- **MATERIAL SUPPLIED**
Lemma inv_look n s : inv s -> inv (exec (Look n) s).
Proof.
  intros Hi. unfold exec. rewrite look_raw. destruct (at_ (node_of n s)); try done.
  case_bool_decide as He; [|by apply inv_finish_same].
  apply inv_put_same; [done|simpl; lia|]. intros _ _. by apply looked.
Qed.

(** A timely renewal or deletion is about the node's own lease. *)
Lemma timely_only n s :
  inv s -> at_ (node_of n s) = Owner \/ at_ (node_of n s) = Leaving -> clock s < deadline (node_of n s) ->
  only n s /\ exists x, entry (clock s) leaderKey (server s) = Some (n, Some x).
Proof.
  intros (_ & Hs & _) Ha Hd. destruct (Hs n Ha Hd) as (x & Ex & _). split; [|by exists x].
  intros v o Hv. rewrite Ex in Hv. by injection Hv.
Qed.

Lemma inv_renew n s : timely (Renew n) s -> inv s -> inv (exec (Renew n) s).
Proof.
  intros Ht Hi. unfold exec. rewrite renew_raw. simpl in Ht.
  destruct (at_ (node_of n s)) eqn:Ha; try done.
  destruct (timely_only n s Hi (or_introl Ha) (Ht eq_refl)) as [Ho (x & Ex)]. apply inv_grant; [done|done|].
  rewrite entry_pexpire_eq, Ex by lia. apply alive_now. done.
Qed.

Lemma inv_erase n s : timely (Erase n) s -> inv s -> inv (exec (Erase n) s).
Proof.
  intros Ht Hi. unfold exec. simpl in *. destruct (at_ (node_of n s)) eqn:Ha; try done.
  destruct (timely_only n s Hi (or_intror Ha) (Ht eq_refl)) as [Ho _]. split; [|split].
  - intros m Hm. unfold holds, finish in Hm. rewrite node_of_put in *. simpl in *.
    destruct (decide (n = m)) as [->|Hne]; [simpl in *; lia|]. destruct Hne. symmetry. by apply (only_holds n m s).
  - intros m Hm Hd. unfold finish in *. rewrite node_of_put in *. simpl in *.
    destruct (decide (n = m)) as [->|Hne]; [by destruct Hm|]. destruct Hne. symmetry. by apply (only_sighted n m s).
  - intros v o Hv. simpl in Hv. by rewrite entry_del_eq in Hv.
Qed.

Lemma inv_leave n s : inv s -> inv (exec (Leave n) s).
Proof.
  intros Hi. unfold exec. rewrite look_raw. destruct (isLeaderFlag _); [|done].
  destruct (at_ (node_of n s)); try done. case_bool_decide as He; [|by apply inv_finish_same].
  apply inv_put_same; [done|simpl; lia|]. intros _ _. by apply looked.
Qed.

Lemma inv_exec ev s : timely ev s -> inv s -> inv (exec ev s).
Proof.
  destruct ev as [d|n|n|n|n|n|n]; intros Ht Hi.
  - by apply inv_tick.
  - by apply inv_ask.
  - by apply inv_look.
  - by apply inv_renew.
  - by apply inv_leave.
  - by apply inv_erase.
  - by apply inv_finish_same.
Qed.

Lemma inv_run evs s : timely_run evs s -> inv s -> inv (run evs s).
Proof.
  revert s. induction evs as [|ev evs IH]; intros s; [done|]. intros [Ht Hr] Hi. apply IH; [done|]. by apply inv_exec.
Qed.

Lemma inv_start r : entry 0 leaderKey r = None -> inv (start r).
Proof.
  intros Hr. split; [|split].
  - intros n. unfold holds, node_of. simpl. rewrite lookup_empty. simpl. lia.
  - intros n. unfold node_of. simpl. rewrite lookup_empty. by intros [?|?].
  - intros v o. simpl. congruence.
Qed.

Lemma run_app evs evs' s : run (evs ++ evs') s = run evs' (run evs s).
Proof. unfold run. by rewrite fold_left_app. Qed.


(** C27: the lease of a node that is gone is taken over: over the Redis client
    itself, after any run whose renewals and deletions reach the server before
    the lease they are about runs out, and then the lease's time to live
    without a command, the first idle node that asks becomes the leader and is
    the only one that may count on the lease. *)
Theorem failover r evs d n :
  entry 0 leaderKey r = None -> timely_run evs (start r) -> Z.of_N d = leaseTtlMs ->
  at_ (node_of n (run evs (start r))) = Idle ->
  let s := run (evs ++ [Tick d; Ask n]) (start r) in
  isLeaderFlag (state (node_of n s)) = true /\ holds s n /\ forall m, holds s m -> m = n.
Proof.
  intros Hr Ht Hd Hidle. cbn zeta. rewrite run_app.
  assert (inv (run evs (start r))) as Hi by (apply inv_run; [done|by apply inv_start]).
  set (s0 := run evs (start r)) in *. pose proof (inv_tick d s0 Hi) as Hi1.
  pose proof (inv_ask n _ Hi1) as Hi2. change (run [Tick d; Ask n] s0) with (exec (Ask n) (exec (Tick d) s0)) in *.
  set (s1 := exec (Tick d) s0) in *.
  assert (entry (clock s1) leaderKey (server s1) = None) as He.
  { simpl. rewrite (entry_later (clock s0)) by lia. apply alive_None. intros v x Hx.
    destruct (proj2 (proj2 Hi) _ _ Hx) as (y & -> & Hy). exists y. split; [done|lia]. }
  assert (at_ (node_of n s1) = Idle) as Hidle1 by exact Hidle.
  assert (holds (exec (Ask n) s1) n /\ isLeaderFlag (state (node_of n (exec (Ask n) s1))) = true) as [Hh Hf].
  { rewrite (ask_free n s1 Hidle1 He). unfold holds, finish. rewrite node_of_put, decide_True by done.
    simpl. unfold leaseTtlMs. split; [lia|done]. }
  split; [exact Hf|]. split; [exact Hh|]. intros m Hm. by apply (backed_unique _ _ _ (proj1 Hi2)).
Qed.
End system.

- **PROBLEM DETAILS**
Reprint exactly the lines above that start at the one with "- intros m Hm." and end at the one with "destruct (decide (n = m)) as [->|Hne]; [by", keeping both and adding none.

- **REPLY TO THE EXERCISE**
  - intros m Hm. unfold holds, finish in Hm. rewrite node_of_put in *. simpl in *.
    destruct (decide (n = m)) as [->|Hne]; [simpl in *; lia|]. destruct Hne. symmetry. by apply (only_holds n m s).
  - intros m Hm Hd. unfold finish in *. rewrite node_of_put in *. simpl in *.
    destruct (decide (n = m)) as [->|Hne]; [by destruct Hm|]. destruct Hne. symmetry. by apply (only_sighted n m s).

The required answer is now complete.